> _TASK STATEMENT_
Please show every line from the entries that carries the word "auto".

Saved entries:
(* ===== verification/BnHex.v ===== *)
(** * Big numbers as text, and in hexadecimal

    The number a list of digits stands for, the longest run of digits of a text, and
    [bn_x2bn] with any decoder of digits; then [BN_bn2hex], [BN_hex2bn], and a number
    through both. *)
From S2P Require Export BnAsn1.

Definition digit (c : Z) : Z := default 0 (OPENSSL_fromxdigit c).
Definition number_of (base : Z) (l : list Z) : Z := fold_left (fun v c => v * base + digit c) l 0.

(** The longest prefix of characters with a property. *)
Fixpoint run_of (f : Z -> bool) (l : list Z) : list Z :=
  match l with
  | [] => []
  | c :: l => if f c then c :: run_of f l else []
  end.

Definition hex_char (d : Z) : Z := char_at hextable d.

Lemma fold_digits base l v :
  fold_left (fun v c => v * base + digit c) l v = v * base ^ lenZ l + number_of base l.
Proof.
  unfold number_of. revert v. induction l as [|c l IH]; intros v; [cbn; lia|]. cbn [fold_left length].
  rewrite (IH (v * base + digit c)), (IH (0 * base + digit c)), Nat2Z.inj_succ, Z.pow_succ_r by lia. ring.
Qed.

Lemma number_of_app base l1 l2 : number_of base (l1 ++ l2) = number_of base l1 * base ^ lenZ l2 + number_of base l2.
Proof. unfold number_of at 1. rewrite fold_left_app. apply fold_digits. Qed.

Lemma number_of_cons base c l : number_of base (c :: l) = digit c * base ^ lenZ l + number_of base l.
Proof.
  change (c :: l) with ([c] ++ l). rewrite number_of_app. unfold number_of at 1. cbn [fold_left].
  by rewrite Z.mul_0_l, Z.add_0_l.
Qed.

Lemma xdigit_digit c : OPENSSL_isxdigit c = true -> OPENSSL_fromxdigit c = Some (digit c) /\ 0 <= digit c < 16.
Proof.
  unfold digit, OPENSSL_isxdigit, OPENSSL_fromxdigit, OPENSSL_isdigit. intros H.
  destruct (Z.leb_spec 48 c), (Z.leb_spec c 57), (Z.leb_spec 97 c), (Z.leb_spec c 102), (Z.leb_spec 65 c), (Z.leb_spec c 70);
    try done; cbn [andb from_option]; unfold id; (split; [done|lia]).
Qed.

Lemma digit_decimal c : OPENSSL_isdigit c = true -> digit c = c - 48 /\ 0 <= digit c < 10.
Proof.
  unfold digit, OPENSSL_fromxdigit. intros H. rewrite H. unfold OPENSSL_isdigit in H. cbn [from_option]. unfold id. lia.
Qed.

Lemma number_of_range base l :
  1 < base -> Forall (fun c => 0 <= digit c < base) l -> 0 <= number_of base l < base ^ lenZ l.
Proof.
  intros Hb. induction 1 as [|c l Hc Hl IH]; [done|]. rewrite number_of_cons. cbn [length].
  rewrite Nat2Z.inj_succ, Z.pow_succ_r by lia. remember (base ^ lenZ l) as P. remember (number_of base l). nia.
Qed.

Lemma hex_char_digit d : 0 <= d < 16 -> OPENSSL_isxdigit (hex_char d) = true /\ digit (hex_char d) = d.
Proof.
  intros Hd. assert (Hall : Forall (fun d => OPENSSL_isxdigit (hex_char d) = true /\ digit (hex_char d) = d) (seqZ 0 16))
    by (apply (bool_decide_unpack _); vm_compute; done).
  rewrite Forall_forall in Hall. apply Hall. apply elem_of_seqZ. lia.
Qed.

Lemma run_of_Forall f l : Forall (fun c => f c = true) (run_of f l).
Proof. induction l as [|c l IH]; cbn; [constructor|]. destruct (f c) eqn:E; by constructor. Qed.

Lemma run_of_prefix f l : exists rest, l = run_of f l ++ rest.
Proof.
  induction l as [|c l [rest IH]]; cbn; [by exists []|]. destruct (f c); [exists rest; by rewrite IH at 1|by exists (c :: l)].
Qed.

Lemma run_of_app f l rest :
  Forall (fun c => f c = true) l -> (forall c rest', rest = c :: rest' -> f c = false) -> run_of f (l ++ rest) = l.
Proof.
  intros Hl Hr. induction Hl as [|c l Hc Hl IH]; cbn; [|by rewrite Hc, IH].
  destruct rest as [|c rest]; [done|]. cbn. by rewrite (Hr c rest).
Qed.

Lemma count_chars_spec f l i neg :
  i + lenZ l + neg <= INT_MAX -> count_chars f l i neg = i + lenZ (run_of f l).
Proof.
  revert i. induction l as [|c l IH]; intros i Hl; cbn [count_chars run_of length] in *; [lia|].
  destruct (f c); cbn [andb length]; [|lia].
  destruct (Z.ltb_spec (i + neg) INT_MAX); [|lia]. rewrite IH by lia. lia.
Qed.

Lemma bn_alloc_ok_spec w :
  exists o, bn_alloc_ok w = Some (negb (hd false (bn_oom w)), mk_bn_world (bns w) o) /\ oom_after w o.
Proof.
  unfold bn_alloc_ok, oom_after. destruct w as [h [|b o]]; [exists []|exists o]; split; auto.
Qed.

(** ** A number from text *)

(** The sign of a text and its digits. *)
Definition text_neg (s : list Z) : bool := char_at s 0 =? 45.
Definition text_rest (s : list Z) : list Z := if text_neg s then tail s else s.
Definition text_digits (f : Z -> bool) (s : list Z) : list Z := run_of f (text_rest s).
Definition text_value (f : Z -> bool) (base : Z) (s : list Z) : Z :=
  if text_neg s then - number_of base (text_digits f s) else number_of base (text_digits f s).
(** The characters that were used. *)
Definition text_used (f : Z -> bool) (s : list Z) : Z := Z.b2z (text_neg s) + lenZ (text_digits f s).

Section read.
Context (malloc : gmap Z bignum -> Z) (r : Z) (br : bignum) (w : bn_world).
Context (Hr : bns w !! r = Some br) (Hok : bn_ok br) (Hnull : r <> NULL).

(** A decoder: it stores the number [n] in [r], or it fails, for the reason [R]. *)
Definition decodes (R : Prop) (n : Z) (res : option (bool * bn_world)) : Prop :=
  exists ok b' o, res = Some (ok, mk_bn_world (<[r := b']> (bns w)) o)
    /\ bn_ok b' /\ bn_flags b' = bn_flags br /\ if ok : bool then bn_abs b' = n else R.

(** A reader: it uses [num] characters and gives [v], or uses none. *)
Definition reads (R : Prop) (num v : Z) (res : option ((Z * option Z) * bn_world)) : Prop :=
  exists ok b' o, res = Some ((if ok : bool then num else 0, Some r), mk_bn_world (<[r := b']> (bns w)) o)
    /\ bn_ok b' /\ bn_flags b' = bn_flags br /\ if ok then bn_val b' = v /\ no_neg_zero b' else R.

Definition zeroed : bignum := with_width 0 (with_neg 0 br).

Lemma zeroed_ok : bn_ok zeroed /\ (owned br -> owned zeroed).
Proof. split; [by apply zero_record|done]. Qed.

Lemma bn_x2bn_spec decode f base s R :
  char_at s 0 <> 0 -> lenZ s <= INT_MAX -> 0 <= number_of base (text_digits f s) ->
  decodes R (number_of base (text_digits f s))
    (decode r (text_rest s) (lenZ (text_digits f s)) (set_bn r zeroed w)) ->
  reads R (text_used f s) (text_value f base s) (bn_x2bn malloc (Some r) (Some s) decode f w).
Proof.
  intros Hs Hlen Hn (ok & b' & o & E & Hok' & Hf & HP). unfold bn_x2bn. rewrite (proj2 (Z.eqb_neq _ _) Hs).
  assert (Hpair : (if char_at s 0 =? 45 then (1, tail s) else (0, s)) = (Z.b2z (text_neg s), text_rest s))
    by (unfold text_rest; fold (text_neg s); by destruct (text_neg s)). rewrite Hpair. clear Hpair.
  assert (Hnum : count_chars f (text_rest s) 0 (Z.b2z (text_neg s)) = lenZ (text_digits f s)).
  { unfold text_digits. rewrite count_chars_spec; [lia|].
    unfold text_rest, text_neg. destruct (char_at s 0 =? 45); cbn [Z.b2z]; [|lia]. destruct s; [by cbn in Hs|]. cbn [tail length] in *; lia. }
  rewrite Hnum, (proj2 (Z.eqb_neq r NULL) Hnull). clear Hnum.
  rewrite (part_bind_some _ _ w r (set_bn r zeroed w)) by (by rewrite (part_bind_some _ _ _ _ _ (BN_zero_spec r br w Hr))).
  rewrite (proj2 (Z.eqb_neq r NULL) Hnull), (part_bind_some _ _ _ _ _ E).
  destruct ok; cbn [negb]; [|by exists false, b', o].
  erewrite part_bind_some by (apply bn_set_minimal_width_spec; [apply lookup_insert_eq|done]).
  rewrite set_bn_mk, insert_insert_eq.
  erewrite part_bind_some by (apply BN_is_zero_spec; [apply lookup_insert_eq|by apply minimal_ok]).
  rewrite minimal_abs, HP by done. unfold text_value, text_used. rewrite Z.add_comm.
  pose proof (minimal_neg b' Hok') as Hmn. rewrite HP in Hmn.
  destruct (Z.eqb_spec (number_of base (text_digits f s)) 0) as [E0|E0]; cbn [negb].
  - erewrite part_bind_some by reflexivity. exists true, (minimal b'), o.
    split_and!; [done|by apply minimal_ok|done| |by apply minimal_no_neg_zero].
    rewrite minimal_val by done. unfold bn_val. rewrite HP, E0. by do 2 case_match.
  - erewrite part_bind_some by (apply bn_update_spec; apply lookup_insert_eq). rewrite set_bn_mk, insert_insert_eq.
    exists true, (with_neg (Z.b2z (text_neg s)) (minimal b')), o.
    split_and!; [done|apply with_neg_ok; [by apply minimal_ok|destruct (text_neg s); auto]|done| |].
    + unfold bn_val, bn_abs. cbn [with_neg bn_neg]. fold (bn_abs (minimal b')).
      change (limbs (with_neg (Z.b2z (text_neg s)) (minimal b'))) with (limbs (minimal b')).
      fold (bn_abs (minimal b')). rewrite minimal_abs, HP by done. by destruct (text_neg s).
    + intros H0. change (bn_abs (minimal b') = 0) in H0. rewrite minimal_abs in H0 by done. congruence.
Qed.
End read.

(** What a reader of digits of some base sees of a text with a sign, digits and the
    terminator. *)
Lemma text_of_parts f base neg body :
  f 0 = false -> Forall (fun c => f c = true) body -> (exists c l, body = c :: l /\ c <> 0 /\ c <> 45) ->
  let s := (if neg =? 0 then [] else [45]) ++ body ++ [0] in
  char_at s 0 <> 0 /\ text_digits f s = body /\ text_used f s = lenZ s - 1
  /\ text_value f base s = if neg =? 0 then number_of base body else - number_of base body.
Proof.
  intros Hf Hbody (c & l & Eb & Hc & Hs) s.
  assert (Hrun : run_of f (body ++ [0]) = body).
  { apply run_of_app; [done|]. by intros ? ? [= <- _]. }
  unfold text_used, text_value, text_digits, text_rest, text_neg. subst s. destruct (neg =? 0); cbn [app].
  - assert (E0 : char_at (body ++ [0]) 0 = c) by (by rewrite Eb). rewrite E0, (proj2 (Z.eqb_neq c 45) Hs), Hrun.
    rewrite length_app. cbn [length Z.b2z]. split_and!; (done || lia).
  - change (char_at _ 0) with 45. change (45 =? 45) with true. cbn [tail length Z.b2z]. rewrite Hrun, length_app. cbn [length].
    split_and!; try done. lia.
Qed.

(** ** In hexadecimal

    [BN_bn2hex] writes the sign and the bytes of the number, two digits each, and a zero
    as one digit; [BN_hex2bn] reads a sign and the longest run of digits; and so a number
    that is written is read back. *)

(** ** Writing *)

Definition hex_pair (b : Z) : list Z := [hex_char (b / 16); hex_char (b mod 16)].
Definition hex_of (l : list Z) : list Z := concat (map hex_pair l).
Fixpoint drop_zeros (l : list Z) : list Z :=
  match l with
  | x :: l' => if x =? 0 then drop_zeros l' else l
  | [] => []
  end.

Definition emit (pz : list Z * bool) (v : Z) : list Z * bool :=
  let '(p, z) := pz in if z || negb (v =? 0) then (p ++ hex_pair v, true) else (p, z).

> _EXERCISE RESPONSE_
  unfold bn_alloc_ok, oom_after. destruct w as [h [|b o]]; [exists []|exists o]; split; auto.
    split_and!; [done|apply with_neg_ok; [by apply minimal_ok|destruct (text_neg s); auto]|done| |].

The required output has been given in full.